▶ [REQUIREMENT] Starting with the first line of the records, write out each line exactly until you have included the line containing "assert (forall u, clients".
=== STUDY MATERIAL ===
#[global] Instance client_at_proper c f : core_write f -> Proper (quiet ==> quiet) (client_at c f).
Proof.
  intros Hf s t Hq. destruct (clients s !! c) as [x|] eqn:Hx.
  - destruct (quiet_client s t c x Hq Hx) as (y & Hy & Hxy).
    rewrite (client_at_insert _ _ x), (client_at_insert _ _ y) by done.
    apply set_clients_quiet; [done|by apply Hf].
  - assert (clients t !! c = None) as Hy.
    { apply eq_None_not_Some. intros Ha. apply (alive_proper c s t Hq) in Ha as [? Ha]. congruence. }
    assert (forall u, clients u !! c = None -> client_at c f u = u) as Hid.
    { intros u Hu. unfold client_at, set_clients. destruct u; simpl in *. f_equal.
      apply map_eq. intros c'. destruct (decide (c = c')) as [<-|]; [|by rewrite lookup_alter_ne].
      by rewrite lookup_alter_eq, Hu. }
    by rewrite !Hid.
Qed.

Lemma client_at_lookup c f y s : clients s !! c = Some y -> clients (client_at c f s) !! c = Some (f y).
Proof. intros Hy. unfold client_at. simpl. by rewrite lookup_alter_eq, Hy. Qed.

#[global] Instance valid_dec s id : Decision (valid s id).
Proof. unfold valid. apply _. Defined.

(** A write that leaves the watched keys and the subscriptions alone. *)
Definition same_links (f : client -> client) : Prop :=
  forall x, watched (f x) = watched x /\ channels (f x) = channels x /\ patterns (f x) = patterns x.
Create HintDb safe.
#[export] Hint Resolve safe_ret safe_gets safe_lift safe_get_client safe_addReply : safe.
#[export] Hint Extern 0 (safe _ (addReplyLongLong _ _)) => apply safe_addReply : safe.
#[export] Hint Extern 0 (safe _ (addReplyMultiBulkLen _ _)) => apply safe_addReply : safe.
#[export] Hint Extern 0 (safe _ (addReplyError _ _)) => apply safe_addReply : safe.
#[export] Hint Extern 0 (safe _ (addReplyErrorFormat _ _)) => apply safe_addReply : safe.
#[export] Hint Extern 0 (safe _ (addReplyStatus _ _)) => apply safe_addReply : safe.
#[export] Hint Extern 2 (safe _ (_ ≫= _)) => apply safe_bind; [|intros ?] : safe.
#[export] Hint Extern 2 (safe _ (if _ then _ else _)) => apply safe_if : safe.

Lemma safe_client_write c f :
  core_write f -> (forall x, mstate (f x) = mstate x \/ mstate (f x) = []) -> same_links f ->
  (forall x, db (f x) = db x) -> safe c (update_client c f).
Proof.
  intros Hf Hm Hl Hd s Hs [y Hy]. eapply wp_mono; [by eapply update_client_spec|]. cbv beta. intros _ s' Hq.
  eapply evolves_quiet; [reflexivity|exact Hq|]. apply evolves_client_at; [|done|done|done].
  eapply client_at_server_ok; [done|done|done|]. rewrite Hd. eauto with server.
Qed.

(** ** Publish/Subscribe *)

Lemma safe_subscribe c ch : safe c (pubsubSubscribeChannel c ch).
Proof.
  intros s Hs [y Hy]. eapply wp_mono; [by eapply subscribe_spec|]. cbv beta. intros n s' [_ Hq].
  eapply evolves_quiet; [reflexivity|exact Hq|]. case_decide; [by apply evolves_refl|].
  apply evolves_client_at; [by eapply subscribe_one_ok|done|by left|done].
Qed.

Lemma safe_unsubscribe c ch notify : safe c (pubsubUnsubscribeChannel c ch notify).
Proof.
  intros s Hs [y Hy]. eapply wp_mono; [by eapply unsubscribe_spec|]. cbv beta. intros n s' [_ Hq].
  eapply evolves_quiet; [reflexivity|exact Hq|]. case_decide; [|by apply evolves_refl].
  apply evolves_client_at; [by eapply unsubscribe_one_ok|done|by left|done].
Qed.

Lemma safe_psubscribe c p : pattern_ok p -> safe c (pubsubSubscribePattern c p).
Proof.
  intros Hp s Hs [y Hy]. eapply wp_mono; [by eapply psubscribe_spec|]. cbv beta. intros n s' [_ Hq].
  eapply evolves_quiet; [reflexivity|exact Hq|]. case_decide; [by apply evolves_refl|].
  apply evolves_client_at; [by eapply psubscribe_one_ok|done|by left|done].
Qed.

Lemma safe_punsubscribe c p notify : safe c (pubsubUnsubscribePattern c p notify).
Proof.
  intros s Hs [y Hy]. eapply wp_mono; [by eapply punsubscribe_spec|]. cbv beta. intros n s' [_ Hq].
  eapply evolves_quiet; [reflexivity|exact Hq|]. case_decide; [|by apply evolves_refl].
  apply evolves_client_at; [by eapply punsubscribe_one_ok|done|by left|done].
Qed.

#[export] Hint Resolve safe_subscribe safe_unsubscribe safe_psubscribe safe_punsubscribe : safe.

(** The writes of the flags. *)
Lemma core_write_flags g :
  (forall f, set_DIRTY_CAS false (g f) = set_DIRTY_CAS false (g (set_DIRTY_CAS false f))) -> core_write (set_flags g).
Proof.
  intros Hg x y H. pose proof (client_core_eq x y H) as (H1&H2&H3&H4&H5&H6&H7&Hf).
  destruct x as [? fx], y as [? fy]; simpl in *. subst. unfold client_core, set_replies, set_flags. simpl.
  by rewrite Hg, Hf, <- Hg.
Qed.

Lemma safe_flags c g :
  (forall f, set_DIRTY_CAS false (g f) = set_DIRTY_CAS false (g (set_DIRTY_CAS false f))) ->
  safe c (update_client c (set_flags g)).
Proof. intros Hg. apply safe_client_write; [by apply core_write_flags|by left|done|done]. Qed.

Ltac flags_comm := let f := fresh "f" in intros f; destruct f as [[] ? ? ? ? ? ? ?]; done.

#[export] Hint Extern 1 (safe _ (update_client _ (set_flags _))) => (apply safe_flags; flags_comm) : safe.

Lemma safe_clear_PUBSUB c : safe c (clear_PUBSUB c).
Proof. unfold clear_PUBSUB, clientSubscriptionsCount. auto 10 with safe. Qed.

#[export] Hint Resolve safe_clear_PUBSUB : safe.

Lemma safe_client_argv c : safe c (client_argv c).
Proof. unfold client_argv. auto with safe. Qed.
Lemma safe_client_db c : safe c (client_db c).
Proof. unfold client_db. auto with safe. Qed.
Lemma safe_count c : safe c (clientSubscriptionsCount c).
Proof. unfold clientSubscriptionsCount. auto with safe. Qed.
#[export] Hint Resolve safe_client_argv safe_client_db safe_count safe_mfor safe_mfor_sum : safe.

Lemma subscribe_safe c : safe c (subscribeCommand c).
Proof. unfold subscribeCommand. auto 10 with safe. Qed.

Lemma nothing_reply_safe c kind : safe c (nothing_reply c kind).
Proof. unfold nothing_reply. auto 10 with safe. Qed.
#[export] Hint Resolve nothing_reply_safe : safe.

Lemma unsubscribeAll_safe c notify : safe c (pubsubUnsubscribeAllChannels c notify).
Proof. unfold pubsubUnsubscribeAllChannels. auto 10 with safe. Qed.
Lemma punsubscribeAll_safe c notify : safe c (pubsubUnsubscribeAllPatterns c notify).
Proof. unfold pubsubUnsubscribeAllPatterns. auto 10 with safe. Qed.
#[export] Hint Resolve unsubscribeAll_safe punsubscribeAll_safe : safe.

Lemma unsubscribe_safe c : safe c (unsubscribeCommand c).
Proof. unfold unsubscribeCommand. auto 10 with safe. Qed.
Lemma punsubscribe_safe c : safe c (punsubscribeCommand c).
Proof. unfold punsubscribeCommand. auto 10 with safe. Qed.

Lemma publish_safe c ch msg : safe c (pubsubPublishMessage ch msg).
Proof.
  apply safe_quiet. intros s Hs Ha. eapply wp_mono; [by apply publish_quiet|]. by intros n s' [_ ?].
Qed.
#[export] Hint Resolve publish_safe : safe.

(** ** Commands that read their arguments *)

Definition safe_args {A} (c : cid) (P : list bytes -> Prop) (m : M A) : Prop :=
  forall s y, server_ok s -> clients s !! c = Some y -> P (argv y) -> wp m (fun _ s' => evolves s s') s.

Lemma safe_args_of {A} c P (m : M A) : safe c m -> safe_args c P m.
Proof. intros Hm s y Hs Hy _. apply Hm; eauto with server. Qed.

Definition at_least (n : Z) (l : list bytes) : Prop := n <= zlen l.

Lemma at_least_rd n l i : at_least n l -> 0 <= i < n -> exists a, rd l i = Some a.
Proof. unfold at_least. intros. apply rd_is_Some. lia. Qed.

(** The state reached up to [quiet]. *)
Lemma evolves_to s s' t' : s' ≈ t' -> evolves s t' -> evolves s s'.
Proof. intros Hq. by eapply evolves_quiet. Qed.
Lemma mb_header_received r b r' pos :
  mb_header r = Some (inr (r', pos)) ->
  mb_header (received b r) = Some (inr (received b r', pos)) /\ 0 < multibulklen r' /\ bulklen r' = bulklen r /\
  0 <= pos <= zlen (querybuf r') /\ querybuf r' = querybuf r.
Proof.
  unfold mb_header, received. cbn [querybuf set_querybuf args reqtype bulklen].
  destruct (bool_decide (args r = [])); [cbn [negb]|done].
  destruct (strchr 13 (querybuf r)) as [i|] eqn:Hi; [|done].
  rewrite (strchr_app _ _ b _ Hi). pose proof (strchr_bound _ _ _ Hi) as Hb. rewrite zlen_app. pose proof (zlen_nonneg b).
  destruct (Z.gtb_spec i (zlen (querybuf r) - 2)); [done|].
  destruct (Z.gtb_spec i (zlen (querybuf r) + zlen b - 2)); [lia|].
  case_bool_decide as Hhd; [|done]. cbn [negb].
  assert (head (querybuf r ++ b) = Some 42) as Hhd' by (destruct (querybuf r); [done|exact Hhd]).
  rewrite bool_decide_true by done. cbn [negb].
  assert (i <> 0).
  { intros ->. apply strchr_hit in Hi. destruct (querybuf r) as [|x q]; [done|]. injection Hhd as ->. done. }
  rewrite piece_app by lia. destruct (string2ll _ _) as [[ll|]|]; [|done|done]. cbn [mbind option_bind].
  destruct (_ >? _); [done|]. destruct (Z.leb_spec ll 0); [done|]. intros [= <- <-].
  cbn [querybuf multibulklen bulklen]. repeat split; lia.
Qed.

Lemma loop_resume b n r pos o r1 pos1 :
  -1 <= bulklen r -> multibulklen r = Z.of_nat n -> 0 <= pos <= zlen (querybuf r) ->
  zlen (querybuf r ++ b) <= REDIS_INLINE_MAX_SIZE -> mb_loop n r pos = Some (o, r1, pos1) -> o = More ->
  trim <$> mb_loop n (received b r) pos = trim <$> mb_loop (Z.to_nat (multibulklen r1)) (received b (at_pos r1 pos1)) 0 /\
  0 < multibulklen r1.
Proof.
  intros Hb Hm Hpos Hsz Hrun ->. rewrite zlen_app in Hsz. pose proof (zlen_nonneg b).
  assert (at_pos (received b r) pos = received b (at_pos r pos)) as Heq.
  { unfold at_pos, received, set_querybuf. cbn [querybuf reqtype multibulklen bulklen args]. by rewrite sds_from_app by lia. }
  pose proof (loop_front n r pos Hb Hpos ltac:(left; lia)) as Hfront. rewrite Hrun in Hfront. symmetry in Hfront.
  change (front_loop n (at_pos r pos) = Some (More, at_pos r1 pos1)) in Hfront.
  destruct (front_resume b (at_pos r1 pos1) n (at_pos r pos)) as (H1 & H2 & H3 & H4); [exact Hb|exact Hm|done|].
  change (multibulklen (at_pos r1 pos1)) with (multibulklen r1) in *. split; [|lia].
  change (zlen (querybuf (at_pos r pos))) with (zlen (sds_from pos (querybuf r))) in H4. rewrite zlen_from in H4 by lia.
  set (r2 := at_pos r1 pos1) in *. pose proof (zlen_nonneg (querybuf r2)).
  assert (forall r, zlen (querybuf (received b r)) = zlen (querybuf r) + zlen b) as Hlen by (intros ?; apply zlen_app).
  assert (at_pos (received b r2) 0 = received b r2) as Hr2 by (by destruct r2).
  rewrite !loop_front; [by rewrite Heq, Hr2|exact H2| |left; rewrite Hlen; lia|exact Hb| |left; rewrite Hlen; lia];
    rewrite Hlen; lia.
Qed.

(** A request may arrive in pieces: where the parser stops for want of data, it
    goes on with the next piece as if the request had been complete from the
    start, as long as the buffer stays below the length that lines may have. *)
Theorem request_resumes r b r1 :
  reader_ok r -> zlen (querybuf r ++ b) <= REDIS_INLINE_MAX_SIZE ->
  processMultibulkBuffer r = Some (More, r1) ->
  processMultibulkBuffer (received b r1) = processMultibulkBuffer (received b r).
Proof.
  intros (Hb & Hm & _) Hsz. unfold processMultibulkBuffer.
  assert (forall r0 pos, -1 <= bulklen r0 -> 0 < multibulklen r0 -> 0 <= pos <= zlen (querybuf r0) ->
    zlen (querybuf r0 ++ b) <= REDIS_INLINE_MAX_SIZE ->
    (p ← mb_loop (Z.to_nat (multibulklen r0)) r0 pos;
     let '(o, r, pos) := p in Some (o, set_querybuf (sds_from pos (querybuf r)) r)) = Some (More, r1) ->
    (h ← (if multibulklen r1 =? 0 then mb_header (received b r1) else Some (inr (received b r1, 0)));
     match h with
     | inl done => Some done
     | inr (r, pos) =>
         if negb (multibulklen r >? 0) then None
         else p ← mb_loop (Z.to_nat (multibulklen r)) r pos;
           let '(o, r, pos) := p in Some (o, set_querybuf (sds_from pos (querybuf r)) r)
     end) =
    (p ← mb_loop (Z.to_nat (multibulklen r0)) (received b r0) pos;
     let '(o, r, pos) := p in Some (o, set_querybuf (sds_from pos (querybuf r)) r))) as Hloop.
  { clear Hb Hm Hsz. intros r0 pos Hb Hm Hpos Hsz Hrun.
    destruct (mb_loop _ r0 pos) as [[[o r2] pos2]|] eqn:Hl; [|done]. cbn [mbind option_bind] in Hrun. injection Hrun as -> <-.
    destruct (loop_resume b (Z.to_nat (multibulklen r0)) r0 pos More r2 pos2) as [Heq Hpos2]; [done|lia|done|done|done|done|].
    change (multibulklen (set_querybuf _ r2)) with (multibulklen r2).
    destruct (Z.eqb_spec (multibulklen r2) 0); [lia|]. cbn [mbind option_bind].
    change (set_querybuf (sds_from pos2 (querybuf r2)) r2) with (at_pos r2 pos2).
    change (multibulklen (received b (at_pos r2 pos2))) with (multibulklen r2).
    destruct (Z.gtb_spec (multibulklen r2) 0); [cbn [negb]|lia].
    destruct (mb_loop _ (received b r0) pos) as [[[? ?] ?]|], (mb_loop _ (received b (at_pos r2 pos2)) 0) as [[[? ?] ?]|]; done. }
  change (multibulklen (received b r)) with (multibulklen r). change (multibulklen (received b r1)) with (multibulklen r1).
  destruct (Z.eqb_spec (multibulklen r) 0) as [Hz|Hz].
  - destruct (mb_header r) as [[[o r']|[r' pos]]|] eqn:Hh; [| |done].
    + cbn [mbind option_bind]. intros [= -> <-].
      assert (r' = r) as ->.
      { unfold mb_header in Hh. destruct (negb _); [done|]. destruct (strchr _ _); [|destruct (_ >? _); congruence].
        destruct (_ >? _); [congruence|]. destruct (negb _); [done|]. destruct (string2ll _ _) as [[ll|]|]; [|done|done].
        cbn [mbind option_bind] in Hh. destruct (_ >? _); [done|]. by destruct (_ <=? _). }
      by rewrite Hz.
    + destruct (mb_header_received r b r' pos Hh) as (-> & Hm' & Hb' & Hpos & Hq). cbn [mbind option_bind].
      change (multibulklen (received b r')) with (multibulklen r').
      destruct (Z.gtb_spec (multibulklen r') 0); [cbn [negb]; intros Hrun|lia].
      apply (Hloop r' pos); [lia|done|done|by rewrite Hq|exact Hrun].
  - cbn [mbind option_bind]. change (multibulklen (received b r)) with (multibulklen r).
    destruct (Z.gtb_spec (multibulklen r) 0); [cbn [negb]; intros Hrun|lia]. apply (Hloop r 0); [done|lia|pose proof (zlen_nonneg (querybuf r)); lia|done|done].
Qed.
===
▶ [WRITTEN ANSWER]
#[global] Instance client_at_proper c f : core_write f -> Proper (quiet ==> quiet) (client_at c f).
Proof.
  intros Hf s t Hq. destruct (clients s !! c) as [x|] eqn:Hx.
  - destruct (quiet_client s t c x Hq Hx) as (y & Hy & Hxy).
    rewrite (client_at_insert _ _ x), (client_at_insert _ _ y) by done.
    apply set_clients_quiet; [done|by apply Hf].
  - assert (clients t !! c = None) as Hy.
    { apply eq_None_not_Some. intros Ha. apply (alive_proper c s t Hq) in Ha as [? Ha]. congruence. }
    assert (forall u, clients u !! c = None -> client_at c f u = u) as Hid.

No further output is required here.